12 We will later discover that an initial segment of the local tuple is sufficient to determine the future evolution of the system. That a configuration and a finite number of derivatives determine the future means that there is a way of determining all of the rest of the derivatives of the path from the initial segment.
13 The classical Lagrangian plays a fundamental role in the path-integral formulation of quantum mechanics (due to Dirac and Feynman), where the complex exponential of the classical action yields the relative probability amplitude for a path. The Lagrangian is the starting point for the Hamiltonian formulation of mechanics (discussed in chapter 3), which is also essential in the Schrödinger and Heisenberg formulations of quantum mechanics and in the Boltzmann-Gibbs approach to statistical mechanics.

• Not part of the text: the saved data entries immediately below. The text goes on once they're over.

(** * Coupled phase oscillators (CPG network) and the Go1 joint mapping

    A shallow embedding of [cpgnet.py] and [kinematics.py], and of the
    parts of the scripts that compute with them: the trot network, the
    recording loop of [plot_rollout.py], [psi_func] and the amplitude
    modulation of the two kinematics plots, and the mapping from the
    oscillators to the twelve joints in [unitree_go1_trot.py].

    Numbers.  The program computes with float64; here every float is a real
    number ([R]) and [np.sin], [np.pi] are [sin] and [PI], so rounding,
    overflow and NaN are outside the development.

    Arrays.  A numpy array is an object: the program passes references to
    arrays around and [+=] updates the referenced buffer in place.  The
    [heap] below is the store of array objects and a [loc] is a reference,
    so two attributes that hold the same array share one store entry.
    Arrays have one or two axes and hold floats; overlapping views of one
    buffer and integer arrays are not modelled. *)

From Stdlib Require Import Reals Lra Lia.
From stdpp Require Import base option list.

Open Scope R_scope.

(** [map] is stdpp's map on lists. *)
Abbreviation map := (fmap (M := list)).

(** ** Exceptions and results *)

Inductive exn :=
| AssertionError   (* a failed [assert]; the spec calls it ShapeMismatch *)
| ValueError       (* operands could not be broadcast together *)
| AxisError        (* [sum(axis=1)] on an array with a single axis *)
| NotModelled      (* the operation would build an array with three axes *)
| NoSuchObject.    (* a reference that is not in the store; Python has none *)

Inductive res (A : Type) :=
| Ok (a : A)
| Raise (e : exn).
Arguments Ok {A} a.
Arguments Raise {A} e.

#[export] Instance res_ret : MRet res := λ A a, Ok a.
#[export] Instance res_bind : MBind res := λ A B f m,
  match m with Ok a => f a | Raise e => Raise e end.

(** ** numpy arrays with one or two axes *)

Inductive ndarray :=
| Arr1 (v : list R)
| Arr2 (ncols : nat) (rows : list (list R)).
   (* every row has [ncols] entries; [ncols] is kept for arrays without rows *)

Definition shape (a : ndarray) : list nat :=
  match a with
  | Arr1 v => [length v]
  | Arr2 c rows => [length rows; c]
  end.

Definition size (a : ndarray) : nat := foldr Nat.mul 1%nat (shape a).

#[export] Instance shape_eq_dec (s t : list nat) : Decision (s = t) := _.

(** [np.sin(a)], [2 * np.pi * a], [a * timestep]: one function on every entry. *)
Definition amap (f : R → R) (a : ndarray) : ndarray :=
  match a with
  | Arr1 v => Arr1 (map f v)
  | Arr2 c rows => Arr2 c (map (map f) rows)
  end.

(** [a[np.newaxis, :]] and [a[:, np.newaxis]]. *)
Definition row_vector (a : ndarray) : res ndarray :=
  match a with
  | Arr1 v => Ok (Arr2 (length v) [v])
  | Arr2 _ _ => Raise NotModelled
  end.

Definition col_vector (a : ndarray) : res ndarray :=
  match a with
  | Arr1 v => Ok (Arr2 1 (map (λ x, [x]) v))
  | Arr2 _ _ => Raise NotModelled
  end.

(** Broadcasting of one axis: equal lengths, or one of them is 1. *)
Definition bdim (a b : nat) : res nat :=
  if decide (a = b) then Ok a
  else if decide (a = 1%nat) then Ok b
  else if decide (b = 1%nat) then Ok a
  else Raise ValueError.

(** An axis of length 1 is repeated [n] times; any other axis is kept. *)
Definition stretch {A} (n : nat) (l : list A) : list A :=
  match l with
  | [x] => replicate n x
  | _ => l
  end.

Definition broadcast1 (f : R → R → R) (x y : list R) : res ndarray :=
  n ← bdim (length x) (length y);
  Ok (Arr1 (zip_with f (stretch n x) (stretch n y))).

Definition broadcast2 (f : R → R → R)
    (c1 : nat) (rows1 : list (list R)) (c2 : nat) (rows2 : list (list R))
    : res ndarray :=
  n ← bdim (length rows1) (length rows2);
  c ← bdim c1 c2;
  Ok (Arr2 c (zip_with (λ x y, zip_with f (stretch c x) (stretch c y))
                       (stretch n rows1) (stretch n rows2))).

(** A binary operator of numpy ([+], [-], [*]) on two arrays: a one-axis
    operand meets a two-axis one as a single row. *)
Definition binop (f : R → R → R) (a b : ndarray) : res ndarray :=
  match a, b with
  | Arr1 x, Arr1 y => broadcast1 f x y
  | Arr1 x, Arr2 c rows => broadcast2 f (length x) [x] c rows
  | Arr2 c rows, Arr1 y => broadcast2 f c rows (length y) [y]
  | Arr2 c1 rows1, Arr2 c2 rows2 => broadcast2 f c1 rows1 c2 rows2
  end.

Definition sum_list (l : list R) : R := foldr Rplus 0 l.

(** [a.sum(axis=1)] *)
Definition sum_axis1 (a : ndarray) : res ndarray :=
  match a with
  | Arr1 _ => Raise AxisError
  | Arr2 _ rows => Ok (Arr1 (map sum_list rows))
  end.

(** ** cpgnet.py: the derivative function *)

Definition calculate_ddt (theta r w phi nu R alpha : ndarray)
    : res (ndarray * ndarray) :=
  let intrinsic_term := amap (Rmult (2 * PI)) nu in
  theta_row ← row_vector theta;
  theta_col ← col_vector theta;
  phase_diff ← binop Rminus theta_row theta_col;
  rw ← binop Rmult r w;
  diff_bias ← binop Rminus phase_diff phi;
  terms ← binop Rmult rw (amap sin diff_bias);
  coupling_term ← sum_axis1 terms;
  dtheta_dt ← binop Rplus intrinsic_term coupling_term;
  R_minus_r ← binop Rminus R r;
  dr_dt ← binop Rmult alpha R_minus_r;
  Ok (dtheta_dt, dr_dt).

14 The principle is often called the ``principle of least action'' because its initial formulations spoke in terms of the action being minimized rather than the more general case of taking on a stationary value. The term ``principle of least action'' is also commonly used to refer to a result, due to Maupertuis, Euler, and Lagrange, which says that free particles move along paths for which the integral of the kinetic energy is minimized among all paths with the given endpoints. Correspondingly, the term ``action'' is sometimes used to refer specifically to the integral of the kinetic energy. (Actually, Euler and Lagrange used the vis viva, or twice the kinetic energy.)
15 Other ways of stating the principle of stationary action make it sound teleological and mysterious. For instance, one could imagine that the system considers all possible paths from its initial configuration to its final configuration and then chooses the one with the smallest action. Indeed, the underlying vision of a purposeful, economical, and rational universe played no small part in the philosophical considerations that accompanied the initial development of mechanics. The earliest action principle that remains part of modern physics is Fermat's principle, which states that the path traveled by a light ray between two points is the path that takes the least amount of time. Fermat formulated this principle around 1660 and used it to derive the laws of reflection and refraction. Motivated by this, the French mathematician and astronomer Pierre-Louis Moreau de Maupertuis enunciated the principle of least action as a grand unifying principle in physics. In his Essai de cosmologie (1750) Maupertuis appealed to this principle of ``economy in nature'' as evidence of the existence of God, asserting that it demonstrated ``God's intention to regulate physical phenomena by a general principle of the highest perfection.'' For a historical perspective on Maupertuis's, Euler's, and Lagrange's roles in the formulation of the principle of least action, see [28].
16 For reflection the angle of incidence is equal to the angle of reflection. Refraction is described by Snell's law: when light passes from one medium to another, the ratio of the sines of the angles made to the normal to the interface is the inverse of the ratio of the refractive indices of the media. The refractive index is the ratio of the speed of light in the vacuum to the speed of light in the medium.